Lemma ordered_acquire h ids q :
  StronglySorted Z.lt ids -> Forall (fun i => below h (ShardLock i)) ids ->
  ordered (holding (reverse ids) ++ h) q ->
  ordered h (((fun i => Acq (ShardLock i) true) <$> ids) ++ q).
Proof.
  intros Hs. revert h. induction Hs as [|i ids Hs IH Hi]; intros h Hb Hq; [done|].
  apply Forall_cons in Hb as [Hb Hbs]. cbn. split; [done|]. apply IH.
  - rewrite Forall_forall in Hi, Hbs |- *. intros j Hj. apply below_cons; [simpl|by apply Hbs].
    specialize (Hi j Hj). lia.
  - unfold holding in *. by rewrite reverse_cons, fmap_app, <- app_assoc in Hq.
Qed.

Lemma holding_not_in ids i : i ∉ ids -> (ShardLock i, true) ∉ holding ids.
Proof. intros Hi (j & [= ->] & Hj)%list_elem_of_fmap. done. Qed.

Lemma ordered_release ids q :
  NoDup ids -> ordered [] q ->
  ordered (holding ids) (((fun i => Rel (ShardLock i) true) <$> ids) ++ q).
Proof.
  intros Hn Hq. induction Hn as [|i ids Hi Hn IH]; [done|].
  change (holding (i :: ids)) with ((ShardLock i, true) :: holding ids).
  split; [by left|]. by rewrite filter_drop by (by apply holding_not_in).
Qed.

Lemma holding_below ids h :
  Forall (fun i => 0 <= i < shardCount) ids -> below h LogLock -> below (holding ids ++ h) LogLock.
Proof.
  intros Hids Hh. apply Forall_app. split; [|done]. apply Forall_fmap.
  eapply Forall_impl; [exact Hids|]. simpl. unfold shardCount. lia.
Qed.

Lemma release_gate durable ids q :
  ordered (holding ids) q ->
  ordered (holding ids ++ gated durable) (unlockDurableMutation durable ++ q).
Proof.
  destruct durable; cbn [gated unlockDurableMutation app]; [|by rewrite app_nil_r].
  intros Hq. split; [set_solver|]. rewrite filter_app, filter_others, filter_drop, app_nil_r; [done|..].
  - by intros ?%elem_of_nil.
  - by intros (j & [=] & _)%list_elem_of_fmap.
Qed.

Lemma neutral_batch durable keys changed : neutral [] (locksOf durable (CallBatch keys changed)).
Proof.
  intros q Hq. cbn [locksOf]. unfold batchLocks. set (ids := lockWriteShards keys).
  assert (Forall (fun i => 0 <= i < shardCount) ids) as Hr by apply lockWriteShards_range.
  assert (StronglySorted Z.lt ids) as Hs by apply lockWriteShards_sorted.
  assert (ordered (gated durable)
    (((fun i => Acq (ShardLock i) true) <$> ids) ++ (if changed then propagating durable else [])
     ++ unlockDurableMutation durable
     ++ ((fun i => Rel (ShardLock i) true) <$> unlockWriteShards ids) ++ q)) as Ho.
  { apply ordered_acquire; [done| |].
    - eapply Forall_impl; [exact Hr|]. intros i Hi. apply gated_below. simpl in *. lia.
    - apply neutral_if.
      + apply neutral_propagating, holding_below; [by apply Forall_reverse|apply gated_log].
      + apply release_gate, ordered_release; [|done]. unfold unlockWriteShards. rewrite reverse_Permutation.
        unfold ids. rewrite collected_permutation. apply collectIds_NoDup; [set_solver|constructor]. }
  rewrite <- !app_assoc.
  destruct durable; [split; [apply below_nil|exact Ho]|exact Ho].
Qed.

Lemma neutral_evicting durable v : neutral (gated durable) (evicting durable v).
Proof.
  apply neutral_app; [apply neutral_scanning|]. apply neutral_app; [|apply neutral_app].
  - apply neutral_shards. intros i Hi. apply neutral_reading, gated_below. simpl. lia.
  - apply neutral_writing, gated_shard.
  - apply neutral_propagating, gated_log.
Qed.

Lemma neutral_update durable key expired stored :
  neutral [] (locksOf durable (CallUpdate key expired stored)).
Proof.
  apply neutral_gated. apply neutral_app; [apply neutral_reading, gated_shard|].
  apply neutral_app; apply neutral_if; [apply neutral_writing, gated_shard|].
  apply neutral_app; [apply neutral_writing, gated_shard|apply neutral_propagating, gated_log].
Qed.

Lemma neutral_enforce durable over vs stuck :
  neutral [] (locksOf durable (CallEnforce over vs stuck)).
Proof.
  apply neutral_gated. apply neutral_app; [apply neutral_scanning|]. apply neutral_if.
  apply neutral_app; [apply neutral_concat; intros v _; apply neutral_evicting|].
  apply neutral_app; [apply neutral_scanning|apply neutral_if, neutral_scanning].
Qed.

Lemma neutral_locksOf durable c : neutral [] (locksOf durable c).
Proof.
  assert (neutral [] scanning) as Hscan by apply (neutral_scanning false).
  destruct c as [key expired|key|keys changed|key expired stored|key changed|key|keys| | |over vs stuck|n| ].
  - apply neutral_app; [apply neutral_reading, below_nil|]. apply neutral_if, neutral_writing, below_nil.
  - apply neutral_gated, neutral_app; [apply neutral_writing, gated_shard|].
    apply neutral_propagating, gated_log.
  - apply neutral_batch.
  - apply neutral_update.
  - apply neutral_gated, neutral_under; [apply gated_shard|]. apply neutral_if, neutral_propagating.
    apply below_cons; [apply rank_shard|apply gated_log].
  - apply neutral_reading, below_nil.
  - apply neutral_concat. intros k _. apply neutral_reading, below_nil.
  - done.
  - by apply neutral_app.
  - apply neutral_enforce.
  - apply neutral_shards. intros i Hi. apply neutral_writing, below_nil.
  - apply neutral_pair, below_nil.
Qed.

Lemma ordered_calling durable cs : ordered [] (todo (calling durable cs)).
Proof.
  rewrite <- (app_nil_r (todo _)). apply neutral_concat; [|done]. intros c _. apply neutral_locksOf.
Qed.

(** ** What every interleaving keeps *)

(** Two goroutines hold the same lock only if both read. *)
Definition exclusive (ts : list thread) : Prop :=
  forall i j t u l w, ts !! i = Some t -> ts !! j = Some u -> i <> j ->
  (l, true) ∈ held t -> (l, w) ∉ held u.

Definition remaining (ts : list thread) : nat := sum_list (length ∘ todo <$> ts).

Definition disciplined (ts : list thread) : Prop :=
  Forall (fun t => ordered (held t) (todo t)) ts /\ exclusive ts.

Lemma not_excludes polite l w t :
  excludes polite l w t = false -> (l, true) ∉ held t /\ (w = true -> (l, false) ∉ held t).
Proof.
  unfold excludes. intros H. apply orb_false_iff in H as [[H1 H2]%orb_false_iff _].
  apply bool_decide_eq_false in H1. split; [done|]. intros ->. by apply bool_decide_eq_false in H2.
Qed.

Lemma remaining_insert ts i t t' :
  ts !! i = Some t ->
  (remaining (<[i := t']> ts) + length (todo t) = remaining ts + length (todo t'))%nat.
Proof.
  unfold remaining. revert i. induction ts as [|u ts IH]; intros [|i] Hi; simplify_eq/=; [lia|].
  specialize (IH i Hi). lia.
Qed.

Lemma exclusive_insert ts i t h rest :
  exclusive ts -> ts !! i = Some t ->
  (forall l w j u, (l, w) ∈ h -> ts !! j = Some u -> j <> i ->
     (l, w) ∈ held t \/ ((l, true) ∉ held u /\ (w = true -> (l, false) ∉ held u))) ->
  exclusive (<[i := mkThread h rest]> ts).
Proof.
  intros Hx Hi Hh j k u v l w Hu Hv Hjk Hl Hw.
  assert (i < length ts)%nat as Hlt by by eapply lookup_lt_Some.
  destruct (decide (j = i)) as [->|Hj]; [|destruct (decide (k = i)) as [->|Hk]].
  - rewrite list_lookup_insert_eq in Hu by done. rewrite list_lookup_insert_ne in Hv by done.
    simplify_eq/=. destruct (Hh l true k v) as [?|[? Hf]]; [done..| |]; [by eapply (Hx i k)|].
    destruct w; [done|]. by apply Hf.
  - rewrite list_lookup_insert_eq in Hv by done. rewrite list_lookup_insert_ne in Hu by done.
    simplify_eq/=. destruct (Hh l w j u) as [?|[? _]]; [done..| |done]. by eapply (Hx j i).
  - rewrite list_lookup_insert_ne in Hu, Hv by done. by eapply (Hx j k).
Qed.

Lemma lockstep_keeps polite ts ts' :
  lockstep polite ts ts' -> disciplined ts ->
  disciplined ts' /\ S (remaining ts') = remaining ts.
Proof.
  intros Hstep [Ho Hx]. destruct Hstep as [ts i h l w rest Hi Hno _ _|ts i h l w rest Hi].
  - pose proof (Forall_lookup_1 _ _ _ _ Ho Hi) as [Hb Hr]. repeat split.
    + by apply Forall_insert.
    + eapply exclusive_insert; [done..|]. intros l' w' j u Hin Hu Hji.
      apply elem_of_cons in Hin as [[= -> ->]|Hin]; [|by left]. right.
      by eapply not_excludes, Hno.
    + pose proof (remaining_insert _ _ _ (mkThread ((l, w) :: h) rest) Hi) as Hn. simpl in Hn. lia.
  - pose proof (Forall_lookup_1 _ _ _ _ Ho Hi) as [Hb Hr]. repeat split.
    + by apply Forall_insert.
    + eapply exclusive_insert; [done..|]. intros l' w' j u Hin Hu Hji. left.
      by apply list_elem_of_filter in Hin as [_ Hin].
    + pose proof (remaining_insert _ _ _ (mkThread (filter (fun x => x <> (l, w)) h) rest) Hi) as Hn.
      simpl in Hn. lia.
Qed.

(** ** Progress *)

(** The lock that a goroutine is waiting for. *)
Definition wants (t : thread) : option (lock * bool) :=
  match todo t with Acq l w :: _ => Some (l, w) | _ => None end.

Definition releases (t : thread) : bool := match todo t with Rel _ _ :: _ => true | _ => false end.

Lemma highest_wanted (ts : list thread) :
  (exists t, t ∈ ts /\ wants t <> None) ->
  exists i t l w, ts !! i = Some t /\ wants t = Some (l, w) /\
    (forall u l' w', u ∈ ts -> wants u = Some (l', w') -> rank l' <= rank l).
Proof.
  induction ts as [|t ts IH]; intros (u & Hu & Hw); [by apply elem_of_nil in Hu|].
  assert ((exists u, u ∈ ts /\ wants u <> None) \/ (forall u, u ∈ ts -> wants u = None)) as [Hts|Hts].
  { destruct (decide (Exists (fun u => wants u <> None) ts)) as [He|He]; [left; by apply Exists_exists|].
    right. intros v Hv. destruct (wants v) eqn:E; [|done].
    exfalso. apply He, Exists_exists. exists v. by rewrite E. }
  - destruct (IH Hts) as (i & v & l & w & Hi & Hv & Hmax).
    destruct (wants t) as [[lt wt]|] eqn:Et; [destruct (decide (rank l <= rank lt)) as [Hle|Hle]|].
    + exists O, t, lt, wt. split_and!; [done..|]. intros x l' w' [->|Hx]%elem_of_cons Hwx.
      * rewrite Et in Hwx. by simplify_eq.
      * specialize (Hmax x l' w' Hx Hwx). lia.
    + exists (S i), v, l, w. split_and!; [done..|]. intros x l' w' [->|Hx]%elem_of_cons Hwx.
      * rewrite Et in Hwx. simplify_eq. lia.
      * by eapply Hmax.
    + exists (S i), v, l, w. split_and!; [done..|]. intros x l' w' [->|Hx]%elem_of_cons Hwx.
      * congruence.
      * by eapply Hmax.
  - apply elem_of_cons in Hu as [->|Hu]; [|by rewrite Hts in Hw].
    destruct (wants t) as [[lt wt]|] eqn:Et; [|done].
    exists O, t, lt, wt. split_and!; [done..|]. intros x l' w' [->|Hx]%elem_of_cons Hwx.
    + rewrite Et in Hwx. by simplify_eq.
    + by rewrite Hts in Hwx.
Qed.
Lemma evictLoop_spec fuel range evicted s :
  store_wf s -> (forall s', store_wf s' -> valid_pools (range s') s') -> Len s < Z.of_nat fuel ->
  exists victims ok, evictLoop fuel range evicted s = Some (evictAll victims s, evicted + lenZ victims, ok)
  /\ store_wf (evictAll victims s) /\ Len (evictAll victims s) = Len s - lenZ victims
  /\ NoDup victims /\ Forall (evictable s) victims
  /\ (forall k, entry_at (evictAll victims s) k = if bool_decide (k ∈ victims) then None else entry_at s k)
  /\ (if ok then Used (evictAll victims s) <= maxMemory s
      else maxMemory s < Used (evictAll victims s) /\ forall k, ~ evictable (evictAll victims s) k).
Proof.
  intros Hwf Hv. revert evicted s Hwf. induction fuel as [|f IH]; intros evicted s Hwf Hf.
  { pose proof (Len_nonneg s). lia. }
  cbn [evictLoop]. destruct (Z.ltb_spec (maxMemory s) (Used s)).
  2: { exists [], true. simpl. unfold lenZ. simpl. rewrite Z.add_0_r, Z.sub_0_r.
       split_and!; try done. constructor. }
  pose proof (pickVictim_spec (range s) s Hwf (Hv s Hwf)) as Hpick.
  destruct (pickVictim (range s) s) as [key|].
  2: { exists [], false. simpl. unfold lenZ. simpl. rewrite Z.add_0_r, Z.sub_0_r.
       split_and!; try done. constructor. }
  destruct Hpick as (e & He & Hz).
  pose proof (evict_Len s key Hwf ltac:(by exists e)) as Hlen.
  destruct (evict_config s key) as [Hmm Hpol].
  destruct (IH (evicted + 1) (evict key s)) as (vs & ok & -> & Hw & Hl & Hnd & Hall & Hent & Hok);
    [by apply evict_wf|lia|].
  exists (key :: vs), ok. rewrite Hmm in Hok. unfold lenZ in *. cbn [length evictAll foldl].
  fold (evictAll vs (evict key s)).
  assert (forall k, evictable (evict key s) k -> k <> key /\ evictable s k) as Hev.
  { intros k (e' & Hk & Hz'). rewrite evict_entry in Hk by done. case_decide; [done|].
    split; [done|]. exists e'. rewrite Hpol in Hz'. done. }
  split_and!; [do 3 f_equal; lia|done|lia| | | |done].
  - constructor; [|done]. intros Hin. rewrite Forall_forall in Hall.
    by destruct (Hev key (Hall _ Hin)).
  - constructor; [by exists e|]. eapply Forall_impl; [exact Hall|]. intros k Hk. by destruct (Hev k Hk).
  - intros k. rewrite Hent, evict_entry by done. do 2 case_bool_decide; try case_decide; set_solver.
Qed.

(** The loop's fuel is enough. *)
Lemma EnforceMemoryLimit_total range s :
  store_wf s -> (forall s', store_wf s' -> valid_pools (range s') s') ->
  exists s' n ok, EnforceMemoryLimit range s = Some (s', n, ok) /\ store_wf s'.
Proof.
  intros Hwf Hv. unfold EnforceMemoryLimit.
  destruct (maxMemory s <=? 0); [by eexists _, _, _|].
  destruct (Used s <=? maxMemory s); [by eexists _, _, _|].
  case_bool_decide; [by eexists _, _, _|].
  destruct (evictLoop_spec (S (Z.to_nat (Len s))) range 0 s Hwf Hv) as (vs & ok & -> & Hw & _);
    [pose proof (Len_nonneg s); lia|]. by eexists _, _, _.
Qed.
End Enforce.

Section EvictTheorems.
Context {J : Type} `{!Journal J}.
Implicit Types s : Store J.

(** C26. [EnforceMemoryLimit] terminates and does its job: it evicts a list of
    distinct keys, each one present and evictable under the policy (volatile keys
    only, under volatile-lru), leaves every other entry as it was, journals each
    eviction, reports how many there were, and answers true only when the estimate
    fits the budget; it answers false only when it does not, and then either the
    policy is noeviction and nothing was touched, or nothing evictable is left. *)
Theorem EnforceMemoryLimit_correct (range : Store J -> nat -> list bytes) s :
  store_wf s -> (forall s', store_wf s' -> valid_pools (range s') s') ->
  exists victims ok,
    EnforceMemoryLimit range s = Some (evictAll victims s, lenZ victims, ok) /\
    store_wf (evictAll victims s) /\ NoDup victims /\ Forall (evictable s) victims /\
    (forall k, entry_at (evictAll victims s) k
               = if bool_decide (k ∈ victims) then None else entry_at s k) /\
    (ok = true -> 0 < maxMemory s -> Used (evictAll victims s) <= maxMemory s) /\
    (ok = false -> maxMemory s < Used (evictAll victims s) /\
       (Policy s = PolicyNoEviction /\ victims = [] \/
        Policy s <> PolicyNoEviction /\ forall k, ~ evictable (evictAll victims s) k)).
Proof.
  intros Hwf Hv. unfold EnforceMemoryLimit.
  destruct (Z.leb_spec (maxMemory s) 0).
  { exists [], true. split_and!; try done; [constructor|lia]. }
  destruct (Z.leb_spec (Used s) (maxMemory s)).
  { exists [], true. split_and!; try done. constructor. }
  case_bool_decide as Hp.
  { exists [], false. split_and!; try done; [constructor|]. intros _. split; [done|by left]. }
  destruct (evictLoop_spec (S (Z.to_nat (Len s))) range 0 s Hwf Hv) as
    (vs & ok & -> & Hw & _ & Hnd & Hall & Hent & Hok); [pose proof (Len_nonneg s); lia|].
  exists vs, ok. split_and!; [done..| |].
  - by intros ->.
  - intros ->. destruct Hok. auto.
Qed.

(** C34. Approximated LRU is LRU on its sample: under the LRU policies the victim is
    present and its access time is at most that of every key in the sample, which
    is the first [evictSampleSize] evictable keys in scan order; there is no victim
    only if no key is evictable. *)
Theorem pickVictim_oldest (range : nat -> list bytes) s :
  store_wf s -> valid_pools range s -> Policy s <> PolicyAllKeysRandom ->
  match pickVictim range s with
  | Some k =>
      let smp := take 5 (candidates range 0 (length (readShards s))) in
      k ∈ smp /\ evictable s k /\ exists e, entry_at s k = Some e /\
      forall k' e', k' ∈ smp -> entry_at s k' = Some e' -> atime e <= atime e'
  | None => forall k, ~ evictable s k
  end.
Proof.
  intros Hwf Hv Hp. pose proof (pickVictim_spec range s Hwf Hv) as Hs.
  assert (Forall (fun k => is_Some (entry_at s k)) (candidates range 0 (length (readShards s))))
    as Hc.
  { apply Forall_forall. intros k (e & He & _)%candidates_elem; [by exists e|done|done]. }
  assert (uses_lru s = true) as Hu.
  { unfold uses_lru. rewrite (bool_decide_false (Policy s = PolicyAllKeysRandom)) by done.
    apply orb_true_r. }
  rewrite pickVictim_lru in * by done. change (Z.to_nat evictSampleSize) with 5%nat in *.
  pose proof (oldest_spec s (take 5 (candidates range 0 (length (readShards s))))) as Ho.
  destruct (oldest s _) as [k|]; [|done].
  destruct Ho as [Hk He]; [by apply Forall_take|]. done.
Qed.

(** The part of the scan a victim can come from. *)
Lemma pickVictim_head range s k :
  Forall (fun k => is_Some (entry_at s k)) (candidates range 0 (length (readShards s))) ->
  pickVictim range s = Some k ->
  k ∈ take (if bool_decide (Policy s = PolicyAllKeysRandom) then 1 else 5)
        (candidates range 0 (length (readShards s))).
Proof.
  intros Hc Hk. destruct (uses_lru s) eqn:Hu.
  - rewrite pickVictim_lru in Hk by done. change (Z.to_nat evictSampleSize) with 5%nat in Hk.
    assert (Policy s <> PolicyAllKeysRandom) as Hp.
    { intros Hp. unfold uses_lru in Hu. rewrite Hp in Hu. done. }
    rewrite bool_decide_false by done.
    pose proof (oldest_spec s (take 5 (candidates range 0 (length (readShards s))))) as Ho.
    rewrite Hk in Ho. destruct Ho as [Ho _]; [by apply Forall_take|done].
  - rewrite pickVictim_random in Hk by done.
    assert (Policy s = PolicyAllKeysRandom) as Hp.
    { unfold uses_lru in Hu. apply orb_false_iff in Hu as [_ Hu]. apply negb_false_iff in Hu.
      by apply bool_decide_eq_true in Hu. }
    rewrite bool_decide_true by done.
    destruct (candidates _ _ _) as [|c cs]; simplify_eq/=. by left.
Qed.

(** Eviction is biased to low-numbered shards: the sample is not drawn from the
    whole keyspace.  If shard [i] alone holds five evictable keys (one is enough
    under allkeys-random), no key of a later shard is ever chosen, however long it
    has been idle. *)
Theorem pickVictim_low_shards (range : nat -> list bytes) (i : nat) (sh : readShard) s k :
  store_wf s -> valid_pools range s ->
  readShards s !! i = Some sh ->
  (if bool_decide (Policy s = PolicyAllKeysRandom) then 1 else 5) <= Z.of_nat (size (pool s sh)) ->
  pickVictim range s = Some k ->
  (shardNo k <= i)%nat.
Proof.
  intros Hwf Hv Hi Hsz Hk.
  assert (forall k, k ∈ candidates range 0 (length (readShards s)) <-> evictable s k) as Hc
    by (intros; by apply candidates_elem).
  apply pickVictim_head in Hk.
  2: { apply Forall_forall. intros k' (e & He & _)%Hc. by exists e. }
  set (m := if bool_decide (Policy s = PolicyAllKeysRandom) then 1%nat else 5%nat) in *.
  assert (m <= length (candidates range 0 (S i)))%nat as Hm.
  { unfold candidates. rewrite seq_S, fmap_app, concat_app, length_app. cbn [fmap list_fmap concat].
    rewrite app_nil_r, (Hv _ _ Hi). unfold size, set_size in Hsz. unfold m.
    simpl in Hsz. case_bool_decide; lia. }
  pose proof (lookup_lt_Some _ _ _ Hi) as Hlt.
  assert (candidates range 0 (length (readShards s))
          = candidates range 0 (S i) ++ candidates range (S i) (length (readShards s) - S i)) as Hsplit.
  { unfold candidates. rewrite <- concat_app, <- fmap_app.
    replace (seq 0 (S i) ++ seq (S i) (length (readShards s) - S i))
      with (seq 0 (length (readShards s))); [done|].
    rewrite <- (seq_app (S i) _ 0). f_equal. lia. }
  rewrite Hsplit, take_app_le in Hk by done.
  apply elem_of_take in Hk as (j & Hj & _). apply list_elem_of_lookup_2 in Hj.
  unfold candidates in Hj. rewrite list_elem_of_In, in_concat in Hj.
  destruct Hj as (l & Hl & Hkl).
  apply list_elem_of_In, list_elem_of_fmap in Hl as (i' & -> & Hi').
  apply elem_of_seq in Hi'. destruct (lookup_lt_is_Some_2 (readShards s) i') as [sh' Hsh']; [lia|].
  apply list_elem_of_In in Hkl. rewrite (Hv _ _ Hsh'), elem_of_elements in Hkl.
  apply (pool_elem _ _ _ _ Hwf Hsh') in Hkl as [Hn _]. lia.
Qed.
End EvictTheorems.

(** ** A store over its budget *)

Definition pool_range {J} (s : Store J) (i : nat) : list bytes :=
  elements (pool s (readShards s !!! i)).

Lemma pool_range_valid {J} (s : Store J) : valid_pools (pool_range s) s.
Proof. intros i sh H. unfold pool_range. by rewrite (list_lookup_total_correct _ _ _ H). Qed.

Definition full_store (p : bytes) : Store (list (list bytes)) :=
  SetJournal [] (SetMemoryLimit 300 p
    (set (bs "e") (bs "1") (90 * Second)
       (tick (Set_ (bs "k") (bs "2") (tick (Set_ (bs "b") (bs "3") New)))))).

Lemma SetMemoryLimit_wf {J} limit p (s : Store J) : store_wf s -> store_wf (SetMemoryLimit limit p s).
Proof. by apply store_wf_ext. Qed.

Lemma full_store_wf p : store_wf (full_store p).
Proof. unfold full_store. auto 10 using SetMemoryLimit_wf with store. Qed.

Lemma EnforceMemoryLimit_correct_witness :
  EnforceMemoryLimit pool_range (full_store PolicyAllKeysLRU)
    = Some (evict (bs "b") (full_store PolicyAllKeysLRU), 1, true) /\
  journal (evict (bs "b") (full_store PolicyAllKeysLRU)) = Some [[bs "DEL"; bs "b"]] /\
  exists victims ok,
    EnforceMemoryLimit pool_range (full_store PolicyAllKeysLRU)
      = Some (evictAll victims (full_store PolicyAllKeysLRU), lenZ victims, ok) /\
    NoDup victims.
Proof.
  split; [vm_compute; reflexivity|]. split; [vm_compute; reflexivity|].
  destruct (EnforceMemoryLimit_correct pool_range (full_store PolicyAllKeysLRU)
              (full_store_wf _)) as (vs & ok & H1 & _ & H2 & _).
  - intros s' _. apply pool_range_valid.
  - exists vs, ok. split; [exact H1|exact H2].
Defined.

------------------------------------------------------------------------

> What you have to do:
The answer consists of the lines above that include the word "there", each copied exactly.

> Solved exercise:
    eviction, reports how many there were, and answers true only when the estimate
    is the first [evictSampleSize] evictable keys in scan order; there is no victim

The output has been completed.